I took my kids to see Juno last night. World Magazine gave it a good review, as did the critics, and I wanted my kids to see it. It was everything that I anticipated - and none of what my kids were expecting :). They were totally unaware that the movie was about teen pregnancy. As we exited the theater, I heard other kids say that they'd no idea that the movie was about a pregnant teen.
This is the third movie I've seen this year with a pro-life message, Bella being by far the best, and Knocked Up (one of my few movie mistakes) the worst. My 14 year old daughter saw all three with me and they've been good opportunities (even Knocked Up) for good, frank discussion about sexuality and life.
In Juno, a couple of smart kids - best friends- get bored and have sex (I wonder if and how often that happens?!). I don't know who played Juno, but she did a great job. The boy was played by the "nice" kid from Superbad (one of my other movie mistakes - 2 in one year! When has that ever happened? I must be slipping.). Juno lets him know that she's pregnant, but she's going to 'take care of it.'
However, at the abortion clinic she meets a lone protester - a girl she knows from school. The girl tells her that her baby already has fingernails. Once inside, Juno seems to hear nothing but fingernails - clicking, scratching, etc. She can't go through with it. She decides to find adoptive parents, which she does in the Pennysaver (a small part of the exquisite humor of this movie), and give the child up for adoption.
Juno's family is fairly supportive, though her father tells her that he thought she was the kind of girl who knew when to say when...(to which she replies, "I don't know what kind of girl I am." - What 16 girl really does? Juno's step-mom tells her father that out of this terrible mess, Jesus will bring a miracle to a family that wants a baby. How's that for Hollywood?!
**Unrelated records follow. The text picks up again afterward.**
(** C13. A worker forgets a run when it boots the next: once a task is pulled and acknowledged,
    no later message to the worker, whatever it is, and not even its own [stop], acts on any run
    booted earlier. A run that had not ended goes on, and nothing pauses or aborts it. *)
Theorem pulled_task_orphans_runs (msg : TaskMessage) (plan : res YamlPlan) (k k' : Worker)
    (i : nat) (w : World) (ops : list worker_op)
  (Hi : wk_runs k !! i = Some w)
  (Hpull : pull_and_process_one msg plan k = (Ok true, k')) :
  wk_runs k' !! i = Some w ∧ wk_runs (worker_run ops k') !! i = Some w
  ∧ wk_scheduler (worker_run ops k') ≠ Some i.
Proof.
  destruct (pull_takes_over _ _ _ _ Hpull) as (j & Hj & Hs & Hb & Hn & _).
  apply lookup_lt_Some in Hi as Hlt.
  pose proof (pull_keeps_runs i w msg plan k Hi) as Hk. rewrite Hpull in Hk. cbn in Hk.
  destruct (worker_run_orphan i w ops k') as [H1 H2].
  - split; [done|]. unfold refers. rewrite Hs, Hb, Hn. assert (j ≠ i) by lia. naive_solver.
  - split_and!; [done..|]. intros H. apply H2. by left.
Qed.
(** ** Whose messages are obeyed *)

(** C14. A control message acts on the run it names only: when the worker's current execution is
    another one, or none, every message leaves the worker and all its runs as they are, whatever
    its action and payload, with one exception: breakpoints sent while no scheduler is current
    are kept for the next task, whichever run they were meant for. *)
Theorem control_needs_its_run (run_id : string) (payload : option pyval) (k : Worker)
  (Hother : wk_execution_id k ≠ Some run_id) :
  let k' := (on_control_message run_id payload k).2 in
  k' = k ∨ (wk_scheduler k = None ∧ ∃ l, k' = set_pending (Some (PyList l)) k).
Proof.
  cbn zeta. unfold on_control_message. destruct (as_dict _) as [d|]; [|by left].
  cbn [lift]. rewrite bind_ret_l.
  assert (current run_id k = None) as Hc by (unfold current; by rewrite decide_False).
  repeat case_match.
  - left. rewrite (bind_ok _ _ _ (no_active_execution run_id) k); [done|].
    unfold handle_inject_fault. by rewrite bind_get, Hc.
  - left. rewrite (bind_ok _ _ _ (no_active_execution run_id) k); [done|].
    unfold handle_step_control. by rewrite bind_get, Hc.
  - destruct (wk_scheduler k) as [j|] eqn:Ej.
    + left. rewrite (bind_ok _ _ _ (no_active_execution run_id) k); [done|].
      unfold handle_sync_breakpoints. rewrite bind_get, Ej. by rewrite decide_False.
    + right. split; [done|].
      exists (match dget d "breakpoints" PyNone with PyList l => l | _ => [] end).
      erewrite bind_ok; [reflexivity|]. unfold handle_sync_breakpoints. by rewrite bind_get, Ej.
  - left. rewrite bind_get. by rewrite decide_False.
Qed.
(* ===== verification/CacheStore.v ===== *)
(** * The offline cache (src/src/ate_platform/offline/cache_store.py)

    Versions of test sequences and fixture topologies kept for offline runs, in two SQLite
    tables. A version is usable only while its checksum matches and after the cloud has
    acknowledged it. Times are integer ticks of [time.time()]; SHA-256 is a parameter. *)

From S2P Require Import Prelude PyDict PyStr Sql.

Inductive CacheState : Type := StateCached | StateAcked.
#[export] Instance CacheState_eq_dec : EqDecision CacheState.
Proof. solve_decision. Defined.

Definition KIND_SEQUENCE : string := "sequence".
Definition KIND_TOPOLOGY : string := "topology".

Record CacheRow : Type := mkRow {
  cr_rowid : Z;
  cr_id : string;
  cr_version : string;
  cr_payload : string;
  cr_checksum : string;
  cr_state : CacheState;
  cr_created_at : Z;
  cr_acked_at : option Z
}.

Record EntryStatus : Type := mkStatus {
  es_kind : string;
  es_id : string;
  es_version : string;
  es_state : CacheState;
  es_checksum : string;
  es_created_at : Z;
  es_acked_at : option Z
}.

(** The two tables, each in rowid order. *)
Record OfflineCacheStore : Type := mkStore {
  oc_sequences : list CacheRow;
  oc_topologies : list CacheRow
}.
Definition empty_store : OfflineCacheStore := mkStore [] [].

Inductive Table : Type := Sequences | Topologies.
#[export] Instance Table_eq_dec : EqDecision Table.
Proof. solve_decision. Defined.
I talk openly with my kids about sex. I've told them that I would prefer for them not to be sexually active. I've told them why. I've modeled chaste living in our home. But I know that they may make decisions that I do not agree with. I pray that they'll have the strength and good sense to resist temptation when it comes, and I know that it will come. Olivia and Alex can escape the pain and wounds of having sex outside of God's designs. That's my fervent wish and prayer. But I also know that whether they deal with pregnancy or woundedness or whatever, that God will somehow make it part of His story of redemption.